** Opening Recorded data block **

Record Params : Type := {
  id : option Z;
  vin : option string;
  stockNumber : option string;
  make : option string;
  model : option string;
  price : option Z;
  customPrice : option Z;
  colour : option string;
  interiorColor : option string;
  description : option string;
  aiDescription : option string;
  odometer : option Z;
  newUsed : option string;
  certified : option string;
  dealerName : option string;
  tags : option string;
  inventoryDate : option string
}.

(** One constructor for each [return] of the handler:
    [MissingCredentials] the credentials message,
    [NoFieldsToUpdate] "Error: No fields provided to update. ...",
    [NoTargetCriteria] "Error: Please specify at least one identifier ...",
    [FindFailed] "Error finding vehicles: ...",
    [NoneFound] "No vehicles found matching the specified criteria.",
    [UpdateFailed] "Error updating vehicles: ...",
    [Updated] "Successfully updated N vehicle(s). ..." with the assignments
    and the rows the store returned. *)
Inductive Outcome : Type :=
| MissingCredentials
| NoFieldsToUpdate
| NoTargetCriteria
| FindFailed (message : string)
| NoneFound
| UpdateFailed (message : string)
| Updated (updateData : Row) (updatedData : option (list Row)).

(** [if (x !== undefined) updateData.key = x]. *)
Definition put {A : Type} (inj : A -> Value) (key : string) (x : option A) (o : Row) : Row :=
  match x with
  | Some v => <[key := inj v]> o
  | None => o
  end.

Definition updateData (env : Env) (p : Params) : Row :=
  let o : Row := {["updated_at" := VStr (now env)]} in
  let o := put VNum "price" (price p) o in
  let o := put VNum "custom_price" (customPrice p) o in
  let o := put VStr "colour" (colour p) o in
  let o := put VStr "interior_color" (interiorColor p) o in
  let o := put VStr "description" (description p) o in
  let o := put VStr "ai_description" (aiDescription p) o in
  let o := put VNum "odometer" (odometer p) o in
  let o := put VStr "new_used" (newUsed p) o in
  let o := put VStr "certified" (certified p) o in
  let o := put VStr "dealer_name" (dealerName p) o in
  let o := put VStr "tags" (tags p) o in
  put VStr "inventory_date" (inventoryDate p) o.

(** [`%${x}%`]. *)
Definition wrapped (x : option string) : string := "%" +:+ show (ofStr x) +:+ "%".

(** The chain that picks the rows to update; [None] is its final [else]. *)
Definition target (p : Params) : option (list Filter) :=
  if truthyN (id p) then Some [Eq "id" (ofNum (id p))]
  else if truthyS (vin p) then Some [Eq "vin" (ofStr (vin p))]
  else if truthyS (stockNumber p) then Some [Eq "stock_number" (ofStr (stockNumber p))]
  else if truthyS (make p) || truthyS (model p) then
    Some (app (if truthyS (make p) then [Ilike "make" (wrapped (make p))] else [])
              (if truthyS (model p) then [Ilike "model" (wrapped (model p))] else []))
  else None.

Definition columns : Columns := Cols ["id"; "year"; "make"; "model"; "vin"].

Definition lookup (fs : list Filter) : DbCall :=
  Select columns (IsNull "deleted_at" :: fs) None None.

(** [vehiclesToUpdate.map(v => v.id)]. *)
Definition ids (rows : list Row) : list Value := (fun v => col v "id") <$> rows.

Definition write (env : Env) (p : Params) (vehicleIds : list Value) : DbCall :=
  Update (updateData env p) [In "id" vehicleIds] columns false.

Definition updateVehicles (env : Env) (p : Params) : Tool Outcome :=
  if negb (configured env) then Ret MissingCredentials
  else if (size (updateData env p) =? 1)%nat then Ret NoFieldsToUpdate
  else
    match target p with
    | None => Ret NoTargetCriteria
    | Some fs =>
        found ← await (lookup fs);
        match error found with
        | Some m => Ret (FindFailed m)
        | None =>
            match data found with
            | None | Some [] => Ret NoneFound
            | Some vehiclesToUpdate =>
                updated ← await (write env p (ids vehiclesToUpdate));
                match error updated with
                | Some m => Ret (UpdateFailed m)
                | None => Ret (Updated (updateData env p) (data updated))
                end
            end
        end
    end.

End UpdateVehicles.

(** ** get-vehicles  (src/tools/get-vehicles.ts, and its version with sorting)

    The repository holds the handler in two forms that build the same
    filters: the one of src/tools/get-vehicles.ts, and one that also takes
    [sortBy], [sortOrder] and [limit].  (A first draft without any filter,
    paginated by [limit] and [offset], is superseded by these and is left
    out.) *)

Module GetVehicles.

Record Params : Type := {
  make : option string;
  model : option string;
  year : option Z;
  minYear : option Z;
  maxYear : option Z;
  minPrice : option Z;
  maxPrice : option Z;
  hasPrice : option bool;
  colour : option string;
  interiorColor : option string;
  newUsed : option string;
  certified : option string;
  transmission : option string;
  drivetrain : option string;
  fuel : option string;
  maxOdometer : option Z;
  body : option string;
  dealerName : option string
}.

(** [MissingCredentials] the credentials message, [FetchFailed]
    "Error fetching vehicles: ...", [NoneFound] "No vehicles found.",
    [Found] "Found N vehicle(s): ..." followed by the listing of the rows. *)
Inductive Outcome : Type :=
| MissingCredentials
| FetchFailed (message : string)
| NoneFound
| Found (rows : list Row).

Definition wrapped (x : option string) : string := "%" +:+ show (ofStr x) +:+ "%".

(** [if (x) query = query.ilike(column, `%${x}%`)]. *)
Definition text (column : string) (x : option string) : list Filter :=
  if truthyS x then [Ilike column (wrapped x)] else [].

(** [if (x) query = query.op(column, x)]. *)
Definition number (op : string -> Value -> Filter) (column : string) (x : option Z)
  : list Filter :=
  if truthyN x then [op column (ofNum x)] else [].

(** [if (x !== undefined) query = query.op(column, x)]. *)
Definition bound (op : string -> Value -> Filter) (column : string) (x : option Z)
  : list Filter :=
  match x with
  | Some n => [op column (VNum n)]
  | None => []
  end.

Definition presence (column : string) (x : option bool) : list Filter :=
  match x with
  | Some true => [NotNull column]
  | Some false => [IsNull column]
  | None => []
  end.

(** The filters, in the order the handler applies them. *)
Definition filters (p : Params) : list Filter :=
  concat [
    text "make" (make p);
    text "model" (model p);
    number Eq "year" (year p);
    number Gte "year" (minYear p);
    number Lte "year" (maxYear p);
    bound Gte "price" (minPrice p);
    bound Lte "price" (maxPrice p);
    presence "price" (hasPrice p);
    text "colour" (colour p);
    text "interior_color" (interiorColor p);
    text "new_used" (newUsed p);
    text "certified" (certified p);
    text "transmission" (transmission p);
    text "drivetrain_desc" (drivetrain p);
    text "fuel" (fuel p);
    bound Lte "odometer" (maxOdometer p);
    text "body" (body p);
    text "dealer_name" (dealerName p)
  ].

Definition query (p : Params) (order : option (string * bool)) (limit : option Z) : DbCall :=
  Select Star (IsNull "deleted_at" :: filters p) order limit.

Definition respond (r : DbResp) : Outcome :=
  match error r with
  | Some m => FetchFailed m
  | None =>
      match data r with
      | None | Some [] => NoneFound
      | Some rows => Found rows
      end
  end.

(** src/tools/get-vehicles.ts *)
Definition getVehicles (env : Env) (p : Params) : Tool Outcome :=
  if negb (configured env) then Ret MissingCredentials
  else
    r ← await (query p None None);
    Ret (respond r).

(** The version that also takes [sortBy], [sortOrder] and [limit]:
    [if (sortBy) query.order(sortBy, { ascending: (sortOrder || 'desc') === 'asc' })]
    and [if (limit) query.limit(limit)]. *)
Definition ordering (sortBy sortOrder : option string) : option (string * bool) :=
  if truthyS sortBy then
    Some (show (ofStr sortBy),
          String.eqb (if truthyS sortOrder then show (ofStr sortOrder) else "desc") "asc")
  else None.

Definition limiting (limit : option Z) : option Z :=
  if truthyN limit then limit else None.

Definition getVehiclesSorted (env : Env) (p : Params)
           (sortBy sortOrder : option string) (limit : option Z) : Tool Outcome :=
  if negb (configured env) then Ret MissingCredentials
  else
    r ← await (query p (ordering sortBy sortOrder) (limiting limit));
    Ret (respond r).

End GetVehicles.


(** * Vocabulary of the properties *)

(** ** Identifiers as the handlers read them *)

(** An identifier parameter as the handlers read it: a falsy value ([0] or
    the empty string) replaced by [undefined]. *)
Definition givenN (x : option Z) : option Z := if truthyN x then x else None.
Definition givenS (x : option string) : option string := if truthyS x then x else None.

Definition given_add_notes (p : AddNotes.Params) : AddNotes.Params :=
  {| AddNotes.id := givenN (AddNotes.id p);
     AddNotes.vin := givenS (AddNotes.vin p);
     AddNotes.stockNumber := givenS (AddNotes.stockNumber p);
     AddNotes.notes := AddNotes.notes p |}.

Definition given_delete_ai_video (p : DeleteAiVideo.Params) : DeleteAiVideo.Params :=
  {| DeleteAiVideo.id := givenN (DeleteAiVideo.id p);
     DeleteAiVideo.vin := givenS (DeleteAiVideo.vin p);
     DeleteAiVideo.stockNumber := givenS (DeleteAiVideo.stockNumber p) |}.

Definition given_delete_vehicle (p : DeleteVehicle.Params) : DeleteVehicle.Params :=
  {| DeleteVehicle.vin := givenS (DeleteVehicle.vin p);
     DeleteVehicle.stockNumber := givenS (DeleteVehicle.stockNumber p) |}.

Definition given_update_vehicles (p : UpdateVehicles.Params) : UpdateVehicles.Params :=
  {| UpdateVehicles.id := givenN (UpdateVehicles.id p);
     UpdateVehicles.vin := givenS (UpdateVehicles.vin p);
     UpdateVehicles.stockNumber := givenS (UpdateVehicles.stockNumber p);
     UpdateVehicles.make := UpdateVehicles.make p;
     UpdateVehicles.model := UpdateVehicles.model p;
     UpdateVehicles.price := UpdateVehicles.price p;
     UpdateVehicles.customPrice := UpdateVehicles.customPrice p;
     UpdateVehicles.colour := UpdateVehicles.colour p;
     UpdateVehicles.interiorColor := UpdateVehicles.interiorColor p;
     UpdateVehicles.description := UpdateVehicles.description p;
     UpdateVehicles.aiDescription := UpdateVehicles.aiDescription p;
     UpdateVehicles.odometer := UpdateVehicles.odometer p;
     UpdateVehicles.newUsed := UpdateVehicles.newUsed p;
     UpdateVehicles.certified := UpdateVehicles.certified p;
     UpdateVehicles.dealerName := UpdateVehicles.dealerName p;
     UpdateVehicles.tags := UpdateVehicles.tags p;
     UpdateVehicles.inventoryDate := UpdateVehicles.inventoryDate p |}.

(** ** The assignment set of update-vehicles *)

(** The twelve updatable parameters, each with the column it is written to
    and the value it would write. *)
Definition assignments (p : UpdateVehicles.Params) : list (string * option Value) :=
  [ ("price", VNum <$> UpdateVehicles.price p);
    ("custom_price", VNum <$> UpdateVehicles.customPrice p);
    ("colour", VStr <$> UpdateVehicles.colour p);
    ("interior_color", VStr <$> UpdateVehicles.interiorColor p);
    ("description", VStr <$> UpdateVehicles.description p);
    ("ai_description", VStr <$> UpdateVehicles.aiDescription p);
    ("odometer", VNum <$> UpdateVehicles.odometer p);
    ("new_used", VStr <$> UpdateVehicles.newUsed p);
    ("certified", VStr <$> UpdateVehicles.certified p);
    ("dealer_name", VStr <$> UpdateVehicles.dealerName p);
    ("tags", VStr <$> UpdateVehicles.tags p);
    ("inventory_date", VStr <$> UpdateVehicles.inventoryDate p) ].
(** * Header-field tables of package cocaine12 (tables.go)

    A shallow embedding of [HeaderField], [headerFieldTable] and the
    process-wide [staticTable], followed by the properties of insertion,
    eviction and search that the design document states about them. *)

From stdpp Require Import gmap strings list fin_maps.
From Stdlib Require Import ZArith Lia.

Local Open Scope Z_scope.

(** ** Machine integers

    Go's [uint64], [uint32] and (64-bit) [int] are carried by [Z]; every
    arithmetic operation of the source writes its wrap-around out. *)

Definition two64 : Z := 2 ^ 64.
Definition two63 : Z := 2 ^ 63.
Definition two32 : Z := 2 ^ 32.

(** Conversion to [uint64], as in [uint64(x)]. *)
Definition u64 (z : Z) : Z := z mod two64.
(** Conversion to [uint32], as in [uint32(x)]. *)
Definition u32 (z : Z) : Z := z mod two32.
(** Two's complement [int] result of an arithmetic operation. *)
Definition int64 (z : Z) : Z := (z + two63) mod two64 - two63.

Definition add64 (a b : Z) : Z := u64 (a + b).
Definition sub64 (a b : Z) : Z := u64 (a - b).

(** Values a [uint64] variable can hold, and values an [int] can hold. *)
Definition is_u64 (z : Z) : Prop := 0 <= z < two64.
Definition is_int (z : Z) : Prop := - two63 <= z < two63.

** Closing Recorded data block **

-- What you are asked to do --
Transcribe the entries above word for word, from the first line through the line containing "(** [if (x !== undefined) updateData.key", and nothing else.

-- Result --
Record Params : Type := {
  id : option Z;
  vin : option string;
  stockNumber : option string;
  make : option string;
  model : option string;
  price : option Z;
  customPrice : option Z;
  colour : option string;
  interiorColor : option string;
  description : option string;
  aiDescription : option string;
  odometer : option Z;
  newUsed : option string;
  certified : option string;
  dealerName : option string;
  tags : option string;
  inventoryDate : option string
}.

(** One constructor for each [return] of the handler:
    [MissingCredentials] the credentials message,
    [NoFieldsToUpdate] "Error: No fields provided to update. ...",
    [NoTargetCriteria] "Error: Please specify at least one identifier ...",
    [FindFailed] "Error finding vehicles: ...",
    [NoneFound] "No vehicles found matching the specified criteria.",
    [UpdateFailed] "Error updating vehicles: ...",
    [Updated] "Successfully updated N vehicle(s). ..." with the assignments
    and the rows the store returned. *)
Inductive Outcome : Type :=
| MissingCredentials
| NoFieldsToUpdate
| NoTargetCriteria
| FindFailed (message : string)
| NoneFound
| UpdateFailed (message : string)
| Updated (updateData : Row) (updatedData : option (list Row)).

(** [if (x !== undefined) updateData.key = x]. *)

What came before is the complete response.